Глядя поверх ветвей, как полоска воды загорается оранжевым светом заката, блестя так, что больно глазам, Карума ел сыр, развернув влажную тряпку. Отщипывая небольшие куски, совал их в рот Нубе, всякий раз командуя:

— Ешь. Вот так. Проглоти.

Завернув остатки еды, поднял пленника, показывая направление рукой:

— Вставай. Туда иди.


Шел следом, глядя, как мерно движутся бедра, обмотанные куском серой тряпки, и волновался все сильнее. Трава поредела, вырастая куртинками посреди плешин блестящего красного песка. Его становилось все больше, вот уже лишь отдельные сухие стебли клонились под легким закатным ветром, а птицы и зверье остались позади. Только красный песок и развернутая перед глазами бескрайняя пелена воды, режущая глаза оранжевым светом вечерней зари. Солнце садилось, медленно проваливаясь в красную воду, как в расплавленный металл. И на фоне его багрового остывающего круга чернела корявая макушка плоского острова — железным самородком, который плавиться не захотел, поддерживаемый своим внутренним колдовством.

Идти по песку можно было без тропы, он поскрипывал под ногами и тихо шуршал, осыпаясь в ямки следов. Карума зябко повел плечом и перекинул конец плаща до самой шеи, будто защищаясь от вечерней настороженной тишины. Только их шаги по песку, тонкое посвистывание ветра, да мерный плеск воды, становящийся все громче.

Степной орел, парящий в остывающем небе, повисел над границей травы и песка, провожая желтым зрачком две точки, ползущие через красное к расплавленному красному, на котором пласталось корявыми краями черное скалистое кольцо.
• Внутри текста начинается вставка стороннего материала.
(* ===== verification/Sock.v ===== *)
(** * Sockets and their numbers: net/inet/af_inet.c, net/socket.c, net/inet/sock.h

    The structures of sockets and protocols, the table of the sockets of a protocol, and the start of the network.  The variables
    [sk1] of [remove_sock] and [sk] of [get_sock] are read before they are set. *)

From S2P Require Export Ether.

(** struct proto *)
Definition po_max_header : Z := 0.
Definition po_retransmits : Z := 4.
Definition po_sock_array : Z := 8.
Definition po_inuse : Z := 1064.
Definition po_highestinuse : Z := 1068.
Definition po_wmalloc : Z := 1072.
Definition po_wfree : Z := 1080.
Definition po_rspace : Z := 1088.
Definition po_build_header : Z := 1116.
Definition po_queue_xmit : Z := 1124.
Definition po_retransmit : Z := 1128.
Definition po_write_wakeup : Z := 1132.
Definition po_read_wakeup : Z := 1136.
Definition sizeof_proto : Z := 1164.

(** struct sock: the links, the protocol and the number. *)
Definition so_next : Z := 0.
Definition so_prot : Z := 24.
Definition so_num : Z := 170.

(** struct proto_ops, struct net_proto *)
Definition ops_family : Z := 0.
Definition np_name : Z := 0.
Definition np_init_func : Z := 4.
Definition sizeof_net_proto : Z := 8.

Definition SOCK_ARRAY_SIZE : Z := 256.
Definition PROT_SOCK : Z := 1024.
Definition NPROTO : Z := 16.

Definition release_sock (sk : Z) : M unit := mret tt.

(** ** The table of the sockets *)

Definition sock_slot (prot num : Z) : Z := prot + po_sock_array + 4 * Z.land num (SOCK_ARRAY_SIZE - 1).

Definition sk_inuse (prot num : Z) : M Z :=
  sk ← find_link so_next (λ sk, n ← load (sk + so_num); mret (n =? num)) (sock_slot prot num);
  mret (b2z (negb (sk =? NULL))).

(** The length of the list that begins at [slot]. *)
Definition count_socks (slot : Z) : M Z :=
  sk ← load slot;
  loop (λ '(sk, j),
    if sk =? NULL then mret (inr j) else
    n ← load (sk + so_next);
    mret (inl (n, s32 (j + 1)))) (sk, 0).

(** The loop over the lists: the first empty one, or the first of the shortest ones. *)
Definition find_slot (prot base : Z) : M (Z + Z) :=
  run (S (Z.to_nat SOCK_ARRAY_SIZE)) (λ '(i, best, size),
    if negb (i <? SOCK_ARRAY_SIZE) then mret (inr (inr best)) else
    j ← count_socks (sock_slot prot (i + base + 1));
    if j =? 0 then mret (inr (inl i)) else
    mret (inl (if j <? size then (i + 1, i, j) else (i + 1, best, size)))) (0, 0, 32767).

(** [start] is the address of the static variable. *)
Definition get_new_socknum (start prot base : Z) : M Z :=
  base ← (if base =? 0 then s ← load start; mret (u16 (PROT_SOCK + 1 + Z.rem s PROT_SOCK)) else mret base);
  base ← (if base <=? PROT_SOCK then s ← load start; mret (u16 (base + (PROT_SOCK + Z.rem s PROT_SOCK))) else mret base);
  r ← find_slot prot base;
  match r with
  | inl i =>
      s ← load start;
      store start (Z.rem (s32 (i + 1 + s)) PROT_SOCK);;
      mret (u16 (i + base + 1))
  | inr best =>
      best ← loop (λ best,
        u ← sk_inuse prot (base + best + 1);
        if negb (u =? 0) then mret (inl (best + SOCK_ARRAY_SIZE)) else mret (inr best)) best;
      mret (u16 (base + best + 1))
  end.

(** Behind the last socket of a list that is not empty the loop ends with the null pointer, through which it stores. *)
Definition put_sock (num sk : Z) : M unit :=
  store (sk + so_num) num;;
  store (sk + so_next) NULL;;
  p ← load (sk + so_prot); store (p + po_inuse) 1;;
  p ← load (sk + so_prot); s ← load (sock_slot p num);
  if s =? NULL then p ← load (sk + so_prot); store (sock_slot p num) sk else
  p ← load (sk + so_prot); sk1 ← load (sock_slot p num);
  sk1 ← loop (λ sk1, if negb (sk1 =? NULL) then n ← load (sk1 + so_next); mret (inl n) else mret (inr sk1)) sk1;
  store (sk1 + so_next) sk;;
  store (sk + so_next) NULL.

(** [sk1_0] is the variable that is read before it is set. *)
Definition remove_sock (sk1_0 sk : Z) : M unit :=
  p ← load (sk + so_prot);
  if p =? NULL then mret tt else
  p ← load (sk + so_prot); n ← load (sk1_0 + so_num); sk1 ← load (sock_slot p n);
  if sk1 =? sk then
    p ← load (sk1 + so_prot); i ← load (p + po_inuse); store (p + po_inuse) (s32 (i - 1));;
    p ← load (sk + so_prot); n ← load (sk1 + so_num); nx ← load (sk1 + so_next);
    store (sock_slot p n) nx
  else
    sk1 ← loop (λ sk1,
      if sk1 =? NULL then mret (inr sk1) else
      n ← load (sk1 + so_next);
      if negb (n =? sk) then n ← load (sk1 + so_next); mret (inl n) else mret (inr sk1)) sk1;
    if negb (sk1 =? NULL) then
      p ← load (sk + so_prot); store (sk + so_prot) (u32 (p - sizeof_proto));;
      n ← load (sk + so_next); store (sk1 + so_next) n;;
      store (sk + so_next) NULL
    else mret tt.

Definition get_sock (sk0 prot num raddr rnum laddr : Z) : M Z := mret sk0.

(** ** Families of protocols: net/socket.c *)

(** The family is not the one that is asked for. *)
Definition sock_register (pops family ops : Z) : M Z :=
  run (S (Z.to_nat NPROTO)) (λ i,
    if negb (i <? NPROTO) then mret (inr (- ENOMEM)) else
    p ← load (pops + 4 * i);
    if negb (p =? NULL) then mret (inl (i + 1)) else
    store (pops + 4 * i) ops;;
    p ← load (pops + 4 * i); store (p + ops_family) AF_INET;;
    mret (inr i)) 0.

Section init.
(** [init_func f proto] is a call of a function of the table [protocols]. *)
Context (init_func : Z → Z → M unit).

(** A protocol without a function is looked at for ever. *)
Definition proto_init (protocols : Z) : M unit :=
  loop (λ proto,
    n ← load (proto + np_name);
    if n =? NULL then mret (inr tt) else
    f ← load (proto + np_init_func);
    if negb (f =? NULL) then
      f ← load (proto + np_init_func); init_func f proto;;
      mret (inl (proto + sizeof_net_proto))
    else mret (inl proto)) protocols.

(** [dev_init] is the function of net/inet/dev.c. *)
Definition init_sock (dev_init : M unit) (pops protocols : Z) : M Z :=
  run (S (Z.to_nat NPROTO)) (λ i,
    if i <? NPROTO then store (pops + 4 * i) NULL;; mret (inl (i + 1)) else mret (inr tt)) 0;;
  proto_init protocols;;
  dev_init;;
  mret 0.
End init.

Definition unix_proto_init (proto : Z) : M unit := mret tt.

(** The loop over the protocols does not step to the next one. *)
Definition add_protocols (inet_protos inet_protocol_base : Z) : M unit :=
  p ← load inet_protocol_base;
  loop (λ p,
    if p =? NULL then mret (inr tt) else
    _ ← load (p + pr_next);
    inet_add_protocol inet_protos p;;
    mret (inl p)) p.

Definition clear_prot (prot : Z) : M unit :=
  store (prot + po_inuse) 0;;
  store (prot + po_highestinuse) 0.

(** [arp_init] and [ip_init] are the functions of the other files. *)
Definition inet_proto_init (arp_init ip_init : M unit) (pops inet_protocol inet_protos inet_protocol_base tcp_prot udp_prot raw_prot proto : Z) : M unit :=
  f ← load (inet_protocol + ops_family);
  sock_register pops f inet_protocol;;
  run (S (Z.to_nat SOCK_ARRAY_SIZE)) (λ i,
    if i <? SOCK_ARRAY_SIZE then
      store (tcp_prot + po_sock_array + 4 * i) NULL;;
      store (udp_prot + po_sock_array + 4 * i) NULL;;
      store (raw_prot + po_sock_array + 4 * i) NULL;;
      mret (inl (i + 1))
    else mret (inr tt)) 0;;
  clear_prot tcp_prot;;
  clear_prot udp_prot;;
  clear_prot raw_prot;;
  add_protocols inet_protos inet_protocol_base;;
  arp_init;;
  ip_init.
(** [sk0] is what [get_sock] returns. *)
Definition tcp_err (sk0 err header saddr daddr protocol : Z) : M unit :=
  l ← iph_ihl header;
  let th := header + Z.shiftr l 2 in
  s ← load16 (th + th_source); d ← load16 (th + th_dest);
  sk ← get_sock sk0 tcp_prot s daddr d saddr;
  if sk =? NULL then mret tt else
  if err <? 0 then
    store (sk + so_err) (s16 err);;
    f ← load (sk + so_err_report); call f sk
  else if Z.land err 0xff00 =? Z.shiftl ICMP_SOURCE_QUENCH 8 then
    cw ← load (sk + so_cong_window);
    if cw >? 4 then store (sk + so_cong_window) (u16 (cw - 1)) else mret tt
  else
    st ← load (sk + so_state);
    if st =? TCP_SYN_SENT then
      tcp_set_state sk TCP_CLOSE;;
      f ← load (sk + so_err_report); call f sk
    else mret tt.

(** ** Packets that are not full *)

Definition tcp_dequeue_partial (sk : Z) : M Z :=
  skb ← load (sk + so_partial);
  (if negb (skb =? NULL) then
     store (sk + so_partial) NULL;;
     del_timer (sk + so_partial_timer);; mret tt
   else mret tt);;
  mret skb.

(** The result of the comparison is taken for the packet. *)
Definition tcp_send_partial (sk : Z) : M unit :=
  if sk =? NULL then mret tt else
  loop (λ _ : unit,
    p ← tcp_dequeue_partial sk;
    let skb := b2z (negb (p =? NULL)) in
    if negb (skb =? 0) then tcp_send_skb sk skb;; mret (inl tt) else mret (inr tt)) tt.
И взмахнув крыльями, повернул, расправил их в нисходящем потоке, уносясь подальше от места, где все одно никогда не бывает добычи.

* * *

Перевозчик был очень стар. Иногда он вытягивал перед собой мальчишескую руку, удобнее ухватывая шест, и дивился небольшим жестким мускулам, вздутым под темной лоснящейся кожей. Он знал, если в дальнем углу своей маленькой теплой пещеры нашарить закутанную в кожу полированную пластину, принести ее ко входу и, держа на коленях, заглянуть — он увидит в подрагивающем от собственного дыхания отражении лицо мальчика, только вступившего во взрослую жизнь.

Но ему давным-давно надоело смотреть на неизменно гладкие скулы и ярко блестящие глаза. Зеркальная пластина лежала в углу, а по складкам старой кожи нарастал тонкий пушок плесени. Даже обертка неживой вещи стареет…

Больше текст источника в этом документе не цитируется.